Extracted data entries
********************

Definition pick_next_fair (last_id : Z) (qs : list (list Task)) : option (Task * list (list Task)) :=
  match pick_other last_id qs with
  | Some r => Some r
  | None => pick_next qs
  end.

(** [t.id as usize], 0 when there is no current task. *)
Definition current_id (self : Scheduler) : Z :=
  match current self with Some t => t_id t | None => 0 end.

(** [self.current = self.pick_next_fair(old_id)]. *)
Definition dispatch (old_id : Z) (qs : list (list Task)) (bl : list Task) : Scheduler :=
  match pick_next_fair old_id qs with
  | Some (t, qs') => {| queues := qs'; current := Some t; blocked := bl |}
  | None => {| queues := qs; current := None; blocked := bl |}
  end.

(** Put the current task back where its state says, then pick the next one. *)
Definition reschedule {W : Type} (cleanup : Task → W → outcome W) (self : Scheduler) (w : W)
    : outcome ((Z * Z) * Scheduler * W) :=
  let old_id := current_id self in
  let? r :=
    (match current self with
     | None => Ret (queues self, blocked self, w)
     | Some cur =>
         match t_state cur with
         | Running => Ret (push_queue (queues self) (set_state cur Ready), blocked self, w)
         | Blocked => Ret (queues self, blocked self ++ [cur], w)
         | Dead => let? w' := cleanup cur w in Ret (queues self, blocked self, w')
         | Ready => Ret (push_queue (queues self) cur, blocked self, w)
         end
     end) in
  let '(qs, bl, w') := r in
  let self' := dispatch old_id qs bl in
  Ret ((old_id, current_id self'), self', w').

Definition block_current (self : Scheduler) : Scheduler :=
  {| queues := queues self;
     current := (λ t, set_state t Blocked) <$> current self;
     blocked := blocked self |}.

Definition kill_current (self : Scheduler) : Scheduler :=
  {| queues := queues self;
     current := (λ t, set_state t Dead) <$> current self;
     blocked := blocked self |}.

********************

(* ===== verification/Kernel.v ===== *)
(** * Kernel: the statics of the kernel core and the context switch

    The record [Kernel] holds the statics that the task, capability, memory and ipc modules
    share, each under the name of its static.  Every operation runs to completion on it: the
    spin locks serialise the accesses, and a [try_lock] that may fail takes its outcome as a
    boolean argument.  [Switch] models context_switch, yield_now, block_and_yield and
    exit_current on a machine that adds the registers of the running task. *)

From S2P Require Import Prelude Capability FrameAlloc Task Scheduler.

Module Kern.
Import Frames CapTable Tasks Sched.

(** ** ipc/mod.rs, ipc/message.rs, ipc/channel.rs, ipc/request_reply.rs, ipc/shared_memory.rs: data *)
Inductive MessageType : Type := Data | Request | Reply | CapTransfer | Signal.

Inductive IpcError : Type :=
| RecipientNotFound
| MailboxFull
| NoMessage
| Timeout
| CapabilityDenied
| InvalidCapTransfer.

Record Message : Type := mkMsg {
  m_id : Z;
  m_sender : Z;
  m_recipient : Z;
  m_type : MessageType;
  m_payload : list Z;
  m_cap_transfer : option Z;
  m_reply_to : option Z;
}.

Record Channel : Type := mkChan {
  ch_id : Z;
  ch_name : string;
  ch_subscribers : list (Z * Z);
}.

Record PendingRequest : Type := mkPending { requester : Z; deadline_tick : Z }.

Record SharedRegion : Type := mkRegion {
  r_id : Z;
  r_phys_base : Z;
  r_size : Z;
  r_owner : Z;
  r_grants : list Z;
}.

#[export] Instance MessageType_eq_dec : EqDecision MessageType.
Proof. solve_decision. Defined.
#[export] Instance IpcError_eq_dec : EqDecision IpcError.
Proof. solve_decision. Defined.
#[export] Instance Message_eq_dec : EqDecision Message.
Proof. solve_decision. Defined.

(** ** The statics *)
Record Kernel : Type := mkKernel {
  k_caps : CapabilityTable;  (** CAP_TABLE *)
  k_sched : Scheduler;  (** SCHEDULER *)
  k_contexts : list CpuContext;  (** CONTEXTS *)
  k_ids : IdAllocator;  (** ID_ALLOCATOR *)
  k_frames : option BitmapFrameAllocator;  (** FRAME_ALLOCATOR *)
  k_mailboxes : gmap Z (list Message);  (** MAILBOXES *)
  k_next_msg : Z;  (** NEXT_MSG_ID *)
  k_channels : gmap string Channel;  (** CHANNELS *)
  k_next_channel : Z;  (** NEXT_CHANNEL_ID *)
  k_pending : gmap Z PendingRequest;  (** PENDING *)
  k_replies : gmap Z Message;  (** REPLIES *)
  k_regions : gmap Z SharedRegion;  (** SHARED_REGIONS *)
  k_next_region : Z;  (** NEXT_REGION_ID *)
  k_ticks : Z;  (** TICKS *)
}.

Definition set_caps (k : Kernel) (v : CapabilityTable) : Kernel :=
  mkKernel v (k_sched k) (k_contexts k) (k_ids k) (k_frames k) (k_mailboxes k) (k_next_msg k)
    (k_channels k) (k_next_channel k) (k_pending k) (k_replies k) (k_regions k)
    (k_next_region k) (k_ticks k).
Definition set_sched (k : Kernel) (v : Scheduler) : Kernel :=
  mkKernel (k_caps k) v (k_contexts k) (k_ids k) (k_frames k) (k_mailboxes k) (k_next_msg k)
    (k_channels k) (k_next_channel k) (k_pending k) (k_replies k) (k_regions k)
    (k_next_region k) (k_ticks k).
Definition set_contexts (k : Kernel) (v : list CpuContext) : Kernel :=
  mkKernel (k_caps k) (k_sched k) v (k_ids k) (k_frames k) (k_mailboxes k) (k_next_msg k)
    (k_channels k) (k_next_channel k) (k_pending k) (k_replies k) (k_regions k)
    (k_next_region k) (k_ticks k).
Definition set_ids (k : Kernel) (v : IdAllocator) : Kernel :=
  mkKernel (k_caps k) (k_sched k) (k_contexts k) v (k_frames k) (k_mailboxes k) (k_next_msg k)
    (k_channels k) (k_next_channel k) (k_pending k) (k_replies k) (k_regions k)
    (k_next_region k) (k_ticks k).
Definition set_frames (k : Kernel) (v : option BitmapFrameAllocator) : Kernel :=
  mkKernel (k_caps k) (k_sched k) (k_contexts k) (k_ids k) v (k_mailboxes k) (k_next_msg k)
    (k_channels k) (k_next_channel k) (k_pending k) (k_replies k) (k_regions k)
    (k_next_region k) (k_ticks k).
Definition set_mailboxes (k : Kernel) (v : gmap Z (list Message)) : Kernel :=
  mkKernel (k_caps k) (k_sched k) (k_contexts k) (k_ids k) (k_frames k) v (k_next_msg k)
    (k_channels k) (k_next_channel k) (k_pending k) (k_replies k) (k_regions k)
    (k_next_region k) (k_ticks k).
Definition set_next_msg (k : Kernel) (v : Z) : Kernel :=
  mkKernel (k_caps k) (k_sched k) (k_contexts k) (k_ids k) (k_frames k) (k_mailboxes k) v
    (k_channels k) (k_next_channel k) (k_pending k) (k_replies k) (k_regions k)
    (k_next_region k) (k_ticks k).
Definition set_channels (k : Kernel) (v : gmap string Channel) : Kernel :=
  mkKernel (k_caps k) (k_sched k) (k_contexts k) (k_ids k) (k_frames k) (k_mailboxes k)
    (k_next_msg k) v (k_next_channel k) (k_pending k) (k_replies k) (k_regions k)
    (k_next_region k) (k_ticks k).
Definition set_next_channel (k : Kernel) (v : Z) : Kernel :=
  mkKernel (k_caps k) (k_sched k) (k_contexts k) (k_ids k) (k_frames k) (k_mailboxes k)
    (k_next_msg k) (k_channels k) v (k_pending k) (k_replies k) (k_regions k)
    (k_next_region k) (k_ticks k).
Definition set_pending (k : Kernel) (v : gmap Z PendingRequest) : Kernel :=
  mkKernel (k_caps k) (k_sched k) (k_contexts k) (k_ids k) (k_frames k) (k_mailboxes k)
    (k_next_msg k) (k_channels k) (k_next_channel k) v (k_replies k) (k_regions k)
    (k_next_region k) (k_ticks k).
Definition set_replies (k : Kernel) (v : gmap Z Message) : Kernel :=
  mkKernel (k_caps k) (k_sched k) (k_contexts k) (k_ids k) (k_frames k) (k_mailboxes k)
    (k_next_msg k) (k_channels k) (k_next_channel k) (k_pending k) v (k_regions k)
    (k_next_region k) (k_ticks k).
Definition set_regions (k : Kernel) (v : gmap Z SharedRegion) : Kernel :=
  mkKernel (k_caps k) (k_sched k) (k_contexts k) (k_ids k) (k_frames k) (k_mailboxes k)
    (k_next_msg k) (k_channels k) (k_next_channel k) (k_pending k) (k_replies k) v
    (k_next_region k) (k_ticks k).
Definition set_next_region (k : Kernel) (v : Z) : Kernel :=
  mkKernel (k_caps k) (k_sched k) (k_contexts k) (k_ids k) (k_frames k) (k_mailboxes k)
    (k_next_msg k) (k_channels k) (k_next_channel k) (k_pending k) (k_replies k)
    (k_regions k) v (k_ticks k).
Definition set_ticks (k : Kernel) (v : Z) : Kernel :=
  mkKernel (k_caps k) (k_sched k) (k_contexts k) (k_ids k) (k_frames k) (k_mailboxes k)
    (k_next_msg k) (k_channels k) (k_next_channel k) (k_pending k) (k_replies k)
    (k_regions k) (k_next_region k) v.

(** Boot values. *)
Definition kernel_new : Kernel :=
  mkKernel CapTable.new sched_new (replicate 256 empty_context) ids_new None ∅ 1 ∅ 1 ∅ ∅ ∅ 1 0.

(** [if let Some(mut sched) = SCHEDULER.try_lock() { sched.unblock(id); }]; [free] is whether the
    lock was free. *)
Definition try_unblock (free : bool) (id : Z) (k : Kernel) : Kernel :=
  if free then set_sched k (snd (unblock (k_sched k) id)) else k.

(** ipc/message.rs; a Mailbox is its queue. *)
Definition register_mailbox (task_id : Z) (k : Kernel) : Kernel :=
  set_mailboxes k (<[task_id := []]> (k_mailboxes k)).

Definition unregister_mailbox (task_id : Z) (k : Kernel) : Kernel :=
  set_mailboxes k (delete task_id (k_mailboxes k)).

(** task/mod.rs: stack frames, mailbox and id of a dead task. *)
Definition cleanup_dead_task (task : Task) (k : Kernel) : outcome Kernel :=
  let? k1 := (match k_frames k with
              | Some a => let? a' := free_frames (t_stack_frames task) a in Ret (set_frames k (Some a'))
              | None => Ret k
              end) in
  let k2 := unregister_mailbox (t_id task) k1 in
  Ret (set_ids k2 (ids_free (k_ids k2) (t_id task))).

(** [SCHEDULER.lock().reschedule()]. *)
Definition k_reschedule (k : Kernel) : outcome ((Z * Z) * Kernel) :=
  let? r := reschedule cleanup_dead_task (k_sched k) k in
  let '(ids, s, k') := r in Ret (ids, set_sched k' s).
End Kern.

********************

Transcribe the records above exactly, beginning at the line that contains "(* ===== verification/Kernel.v ===== *)" and ending with the line that contains "exit_current on a", both included, and nothing else.

(* ===== verification/Kernel.v ===== *)
(** * Kernel: the statics of the kernel core and the context switch

    The record [Kernel] holds the statics that the task, capability, memory and ipc modules
    share, each under the name of its static.  Every operation runs to completion on it: the
    spin locks serialise the accesses, and a [try_lock] that may fail takes its outcome as a
    boolean argument.  [Switch] models context_switch, yield_now, block_and_yield and
    exit_current on a machine that adds the registers of the running task. *)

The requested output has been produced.